The city of Springfield Massachusetts has been the home to nine homicides already this year, up from just two at this time last year. That alarming jump in crime is leading the Springfield Police Department to look for new ways to help keep the residents safe. They may have found just the thing they’ve been looking for via social media. Springfield Police Commissioner John Barbieri and Mayor Domenic Sarno have just announced a brand new partnership with a company called Nextdoor, who created a “Private Social Network for Your Neighborhood.”

Nextdoor is a free service that operates much like Facebook. Users have to sign up for the service using their real names and addresses, which is then verified. Then, they are automatically linked with their neighbors. Once they are signed up, they can then share information and report everything from break-ins to vandalism, organize neighborhood watch groups, help find lost pets, or share information about reliable babysitters and plumbers.

“It will be a big deterrent I think in regards to property crimes and be on the lookout for the breakers,” Police Commissioner John Barbieri told WWLP.com.

The East Forest Park Neighborhood of Springfield has been using the website for three years to look out for one another and organize events such as their National Night Out, where residents get the opportunity to meet their police force one on one. “Nextdoor is really getting to know your neighbors. You know people used to wave, but now this is a cool site where you can know your neighbor,” Beth Hogan, an East Forest Park resident told WWLP.

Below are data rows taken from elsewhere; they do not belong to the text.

Lemma serviceAt_deleteServices_None (ss : list service)
    (S : gmap string (gmap string SvcPtr)) (name ident : string) :
  serviceAt S name ident = None →
  serviceAt (foldl (λ S s, deleteService s S) S ss) name ident = None.
Proof.
  revert S. induction ss as [|s ss IH]; intros S HS; simpl; [done|].
  apply IH. rewrite serviceAt_deleteService. by destruct (decide _).
Qed.

Lemma serviceAt_deleteServices (ss : list service)
    (S : gmap string (gmap string SvcPtr)) (s : service) :
  s ∈ ss →
  serviceAt (foldl (λ S s, deleteService s S) S ss)
            (Name s) (Identification s) = None.
Proof.
  revert S. induction ss as [|s1 ss IH]; intros S Hin; simpl.
  - by inversion Hin.
  - apply elem_of_cons in Hin as [->|Hin]; [|by apply IH].
    apply serviceAt_deleteServices_None.
    rewrite serviceAt_deleteService. by rewrite decide_True.
Qed.

Lemma foldl_map {A B C : Type} (f : A → C → A) (h : B → C) (a : A)
    (l : list B) :
  foldl (λ a x, f a (h x)) a l = foldl f a (map h l).
Proof. revert a. induction l as [|x l IH]; intros a; simpl; [done|apply IH]. Qed.

Lemma last_snoc' {A : Type} (l : list A) (x : A) : last (l ++ [x]) = Some x.
Proof. induction l as [|y [|z l] IH]; done. Qed.

(** C7: teardown of a connection removes every service the connection owns
    from the service table under its (name, identification) key, publishes
    [log.lost_service] once for each of them, in order, closes the spies of
    each of them, and ends by publishing [log.close_connection]. *)
Theorem teardown_removes_owned_services (conn : Conn) (b : Broker) :
  let owned := map (λ p, svcHeap b !!! p)
                   (default [] (servicesConn b !! conn)) in
  (∀ s, s ∈ owned →
     serviceAt (Services (teardown conn b).1) (Name s) (Identification s)
       = None) ∧
  published logLostService (teardown conn b).2 = map JSONStruct owned ∧
  closedConns (teardown conn b).2 = flat_map Spies owned ∧
  last (teardown conn b).2
    = Some (EvPublish logCloseConnection (connToJSON conn)).
Proof.
  intros owned. rewrite teardown_eq. cbn [fst snd Services].
  destruct (removeConnFromMap_published conn (subscriberMap b)) as [P1 C1].
  destruct (removeConnFromMap_published conn (subscriberMatchMap b))
    as [P2 C2].
  assert (flat_map (λ p, lostService (svcHeap b !!! p))
            (default [] (servicesConn b !! conn))
          = flat_map lostService owned) as ->.
  { unfold owned. induction (default [] (servicesConn b !! conn)) as [|p ps IH];
      simpl; [done|]. by rewrite IH. }
  destruct (lostService_published owned) as [P0 C0].
  repeat split.
  - intros s Hs.
    rewrite (foldl_map (λ S s, deleteService s S) (λ p, svcHeap b !!! p)).
    by apply serviceAt_deleteServices.
  - rewrite !published_app, P0, P1, P2. simpl. by rewrite app_nil_r.
  - rewrite !closedConns_app, C0, C1, C2. simpl. by rewrite app_nil_r.
  - rewrite !app_assoc. apply last_snoc'.
Qed.

Lemma teardown_removes_owned_services_witness :
  serviceAt (Services (teardown 5 Reference.mathBroker).1) "math" "" = None ∧
  published logLostService (teardown 5 Reference.mathBroker).2
    = [serviceJSON "math" ""] ∧
  closedConns (teardown 5 Reference.mathBroker).2 = [7; 8] ∧
  last (teardown 5 Reference.mathBroker).2
    = Some (EvPublish logCloseConnection (connToJSON 5)).
Proof.
  destruct (teardown_removes_owned_services 5 Reference.mathBroker)
    as (Hgone & Hpub & Hclose & Hlast).
  split; [|split; [exact Hpub|split; [exact Hclose|exact Hlast]]].
  apply (Hgone Reference.mathService). vm_compute. apply list_elem_of_here.
Defined.

(** The effects of teardown are log lines, publications and closes: it
    writes no frame, stops no timer and observes no latency. *)
Lemma teardown_effects (conn : Conn) (b : Broker) :
  Forall (λ e, match e with
               | EvLog _ _ | EvPublish _ _ | EvClose _ => True
               | _ => False
               end) (teardown conn b).2.
Proof.
  rewrite teardown_eq. cbn [snd]. repeat apply Forall_app_2.
  - apply Forall_flat_map, Forall_forall. intros p _. unfold lostService.
    repeat constructor. apply Forall_flat_map, Forall_forall. intros c _.
    by repeat constructor.
  - eapply Forall_impl; [apply removeConnFromMap_trace|].
    by intros e [key ->].
  - eapply Forall_impl; [apply removeConnFromMap_trace|].
    by intros e [key ->].
  - by repeat constructor.
Qed.

(** C2 (as stated, refuted): connection 5 has a request in flight when it
    closes.  After its teardown the tracker is still there, its sender is no
    longer in the connection list, its timer was not stopped, and the reply
    that arrives later is written to connection 5 instead of being dropped. *)
Lemma teardown_leaves_tracker_of_closed_sender :
  reqIds (teardown 5 Reference.oneInFlight).1 !! 1%Z
    = Some Reference.tracker5 ∧
  sender Reference.tracker5 = 5 ∧
  connList (teardown 5 Reference.oneInFlight).1 = [6; 7; 8] ∧
  (EvTimerStop (timer Reference.tracker5)
     ∉ (teardown 5 Reference.oneInFlight).2) ∧
  sentTo 5 (handleReply (teardown 5 Reference.oneInFlight).1 6
              Reference.replyFrame1 Reference.reply1).2
    = [Reference.replyFrame1].
Proof.
  repeat split; try reflexivity.
  intros Hin. pose proof (teardown_effects 5 Reference.oneInFlight) as Hall.
  rewrite Forall_forall in Hall. exact (Hall _ Hin).
Qed.

(** C2 (amended): teardown of a connection leaves the request-tracker table
    as it is and stops no timer.  A tracker whose sender is the closed
    connection stays, and a later reply with its id is not dropped: it is
    written to the tracker's spies and to the closed sender. *)
Theorem teardown_keeps_request_trackers (conn : Conn) (b : Broker) :
  reqIds (teardown conn b).1 = reqIds b ∧
  (∀ tm, EvTimerStop tm ∉ (teardown conn b).2) ∧
  (∀ conn' raw rep t,
     reqIds b !! Id rep = Some t → sender t = conn →
     sends (handleReply (teardown conn b).1 conn' raw rep).2
       = map (λ spy, (spy, raw)) (spies t) ++ [(conn, raw)]).
Proof.
  assert (reqIds (teardown conn b).1 = reqIds b) as Hreq
    by (by rewrite teardown_eq).
  repeat split; [done| |].
  - intros tm Hin. pose proof (teardown_effects conn b) as Hall.
    rewrite Forall_forall in Hall. exact (Hall _ Hin).
  - intros conn' raw rep t Ht <-.
    rewrite (handleReply_tracked _ conn' raw rep t) by (by rewrite Hreq).
    simpl. by rewrite sends_app, sends_SendRaw.
Qed.

Lemma teardown_keeps_request_trackers_witness :
  sends (handleReply (teardown 5 Reference.oneInFlight).1 6
           Reference.replyFrame1 Reference.reply1).2
    = [(7, Reference.replyFrame1); (8, Reference.replyFrame1);
       (5, Reference.replyFrame1)].
Proof.
  exact (proj2 (proj2 (teardown_keeps_request_trackers 5
                         Reference.oneInFlight))
           6 Reference.replyFrame1 Reference.reply1 Reference.tracker5
           eq_refl eq_refl).
Defined.

(** C3 (code defect): connection 5 subscribed to [e] twice.  Its teardown
    publishes [log.lost_subscriber] twice but removes one entry only: the
    subscriber table still holds connection 5 under [e]. *)
Theorem teardown_keeps_duplicate_subscription :
  subscriberMap Reference.twiceSubscribed !! "e" = Some [5; 5] ∧
  subscriberMap (teardown 5 Reference.twiceSubscribed).1 !! "e"
    = Some [5] ∧
  published logLostSubscriber (teardown 5 Reference.twiceSubscribed).2
    = [logSubscriberJSON "e" 5; logSubscriberJSON "e" 5].
Proof. repeat split; reflexivity. Qed.

Lemma rangeSubs_no_match (conn : Conn) (key : string) (n i todo : nat)
    (arr : list Conn) (entry : option nat) (tr : list Effect) :
  (∀ k, i ≤ k < i + todo → arr !! k ≠ Some conn) →
  rangeSubs conn key n i todo arr entry tr = (arr, entry, tr).
Proof.
  revert i. induction todo as [|todo IH]; intros i Hno; simpl; [done|].
  rewrite decide_False by (apply Hno; lia).
  apply IH. intros k Hk. apply Hno. lia.
Qed.

Lemma rangeSubs_first_match (conn : Conn) (key : string) (n i j todo : nat)
    (arr : list Conn) (entry : option nat) (tr : list Effect) :
  i ≤ j < i + todo →
  (∀ k, i ≤ k < j → arr !! k ≠ Some conn) →
  arr !! j = Some conn →
  rangeSubs conn key n i todo arr entry tr =
    let arr' := <[j := arr !!! (n - 1)]> arr in
    let tr' := tr ++ [EvPublish logLostSubscriber
                        (logSubscriberJSON key conn)] in
    if decide (n - 1 = 0) then (arr', None, tr')
    else rangeSubs conn key n (S j) (i + todo - S j) arr' (Some (n - 1)) tr'.
Proof.
  revert i. induction todo as [|todo IH]; intros i Hj Hbefore Hat; [lia|].
  simpl. destruct (decide (i = j)) as [->|Hne].
  - rewrite decide_True by done.
    replace (j + S todo - S j) with todo by lia. done.
  - rewrite decide_False by (apply Hbefore; lia).
    rewrite (IH (S i)); [|lia|intros k Hk; apply Hbefore; lia|done].
    replace (S i + todo - S j) with (i + S todo - S j) by lia. done.
Qed.

Lemma removeConnFromSubs_absent (conn : Conn) (key : string)
    (subs : list Conn) :
  conn ∉ subs → removeConnFromSubs conn key subs = (Some subs, []).
Proof.
  intros Hnot. unfold removeConnFromSubs.
  rewrite rangeSubs_no_match.
  - simpl. by rewrite firstn_all.
  - intros k _ Hk. apply Hnot. by eapply list_elem_of_lookup_2.
Qed.

Lemma removeConnFromSubs_once (conn : Conn) (key : string)
    (subs : list Conn) (j : nat) :
  subs !! j = Some conn →
  (∀ k, subs !! k = Some conn → k = j) →
  removeConnFromSubs conn key subs =
    (if decide (length subs = 1) then None
     else Some (take (length subs - 1)
                  (<[j := subs !!! (length subs - 1)]> subs)),
     [EvPublish logLostSubscriber (logSubscriberJSON key conn)]).
Proof.
  intros Hj Honly. unfold removeConnFromSubs.
  pose proof (lookup_lt_Some _ _ _ Hj) as Hlt.
  rewrite (rangeSubs_first_match conn key (length subs) 0 j (length subs));
    [|lia|intros k Hk Hc; apply Honly in Hc; lia|done].
  cbv zeta. destruct (decide (length subs - 1 = 0)) as [H0|H0].
  - rewrite decide_True by lia. done.
  - rewrite decide_False by lia. rewrite rangeSubs_no_match; [done|].
    intros k Hk. rewrite list_lookup_insert_ne by lia.
    intros Hc. apply Honly in Hc. lia.
Qed.

Lemma insert_Permutation_delete {A : Type} (l : list A) (j : nat) (z : A) :
  j < length l → <[j := z]> l ≡ₚ z :: delete j l.
Proof.
  revert j. induction l as [|x l IH]; intros [|j] Hlt; simpl in *;
    try lia; [done|].
  rewrite (IH j) by lia. apply Permutation_swap.
Qed.
(** * Engagement-survey backend: risk metrics, labels and narrative repair

    A shallow embedding of the Python backend (FastAPI + pandas) and the
    properties of its risk-metrics pipeline.

    Modelling conventions, used throughout:
    - a Python [float] holding a survey value is an exact rational [Q]; the
      comparisons of the code against its integer thresholds are exact on
      IEEE doubles as well, and the Likert arithmetic on halves and quarters
      is exact in binary; the representation error of other doubles is not
      modelled;
    - [NaN], [None] and [NaT] in a pandas cell are the one null cell [NaN];
    - a pandas [DataFrame] is its ordered list of column names and its list
      of rows, each row a finite map from column name to cell;
    - a Python exception is the [Raise] branch of [result];
    - a Python [str] that may hold non-ASCII text (the reply of the language
      model) is the list of its code points; column names, labels and dates
      are ASCII and use [string]. *)

From Stdlib Require Import ZArith QArith Qround Qabs Lia List String Ascii Bool.
From Stdlib Require Import Permutation Sorted Lqa.
From stdpp Require Import base option list gmap strings pretty.
Import ListNotations.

The police are hoping to make Nextdoor an integral part of their plans to serve and protect the community going forward. Springfield Police Sgt. John Delaney told reporters that he hopes that communities will use the site to create their own virtual neighborhood watch programs and vowed that the department will monitor the site. He hopes that along with the reporting of crimes and suspected crimes, the site can also help raise the quality of life with residents by allowing them an easy way to report overgrown properties or illegal dumping.

The communication should also go two ways, meaning that the Springfield Police hope to be able to use it to issue crime alerts and other important information to the residents. “It brings neighbors closer together, which works for the police department by-and-large. Communities that talk to each other, that communicate, are more involved in each other’s lives, are safer communities,” Barbieri told reporters.

To date, 40% of the city’s neighborhoods have begun using Nextdoor, and the Springfield Police Department expect that number to grow quickly with the newly announced partnership.